Selama masa konstruksi, hal-hal yang harus dikaji antara lain pola pergerakan kendaraan angkutan barang pengangkut bahan material, pengaturan lalu lintas sementara di sekitar lokasi pembangunan, dan jadwal kedatangan maupun keberangkatan angkutan barang di luar jam sibuk lalu lintas.
"Tempat parkir memegang peranan penting dalam implementasi TOD. Apabila pada masa konstruksi parkir pekerja konstruksi dan kendaraan barang harus dimaksimalkan, maka pada masa operasional, penyediaan ruang parkir untuk kendaraan bermotor harus diminimalkan," kata Arief, Senin, 9 Agustus 2021.
Menurutnya, jumlah parkir kendaraan bermotor harus diminimalkan dan sebaliknya akses ke transportasi publik berbasis rel maupun berbasis jalan dipermudah dan ditingkatkan kenyamanannya.
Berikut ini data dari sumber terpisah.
(** * Article simplifier: readability estimator and sentence rewriting pipeline

    A shallow embedding of [article_simplifier] (TextAnalyzer, Vocabulary,
    SentenceRewriter, Simplifier) and the properties of its specification.

    Modelling conventions.
    - [std::string] is a [list ascii]; string literals are read through the
      coercion [list_ascii_of_string].
    - [<cctype>] classification and case mapping are those of the "C" locale,
      which is the locale of a program that never calls [setlocale]; bytes
      above 127 belong to no class and are left alone by [tolower]/[toupper].
    - [int] counters are integers in [Z]: every counter is bounded by the
      length of the text, so overflow needs more than 2^31 characters.
    - [double] is the kernel's binary64 [float]; arithmetic and comparisons are
      the IEEE 754 ones, without contraction of multiply and subtract.
    - [std::istringstream >> tok] skips white space and reads up to the next
      white space; it fails when only white space is left. *)

From Stdlib Require Import ZArith List Ascii String Bool Lia Floats.
From stdpp Require Import gmap strings.
Import ListNotations.

Local Open Scope string_scope.
Local Open Scope list_scope.
Local Open Scope Z_scope.

(* Decimal literals denote the nearest binary64 value, as in the source. *)
Set Warnings "-inexact-float".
Selain itu konektivitas jalur sepeda dan pejalan kaki dengan fungsi tata guna lahan di sekitarnya juga harus ditingkatkan.
Dengan meminimalkan lahan parkir bagi warga, maka alokasi aset yang ada dapat disubstitusikan untuk pembangunan perumahan tambahan bagi masyarakat berpenghasilan menengah ke bawah (MBR).
Hal ini mutlak diperlukan agar mereka yang membeli/tinggal di kawasan hunian berbasis Transit Oriented Development (TOD) adalah yang benar-benar niat jalan kaki dan bersepeda sebagai bagian dari kehidupannya sehari-hari. "Jadi, bukan sekadar menambah aset pribadi untuk kemudian dijual kembali atau dialihkan kepemilikannya," papar Arief.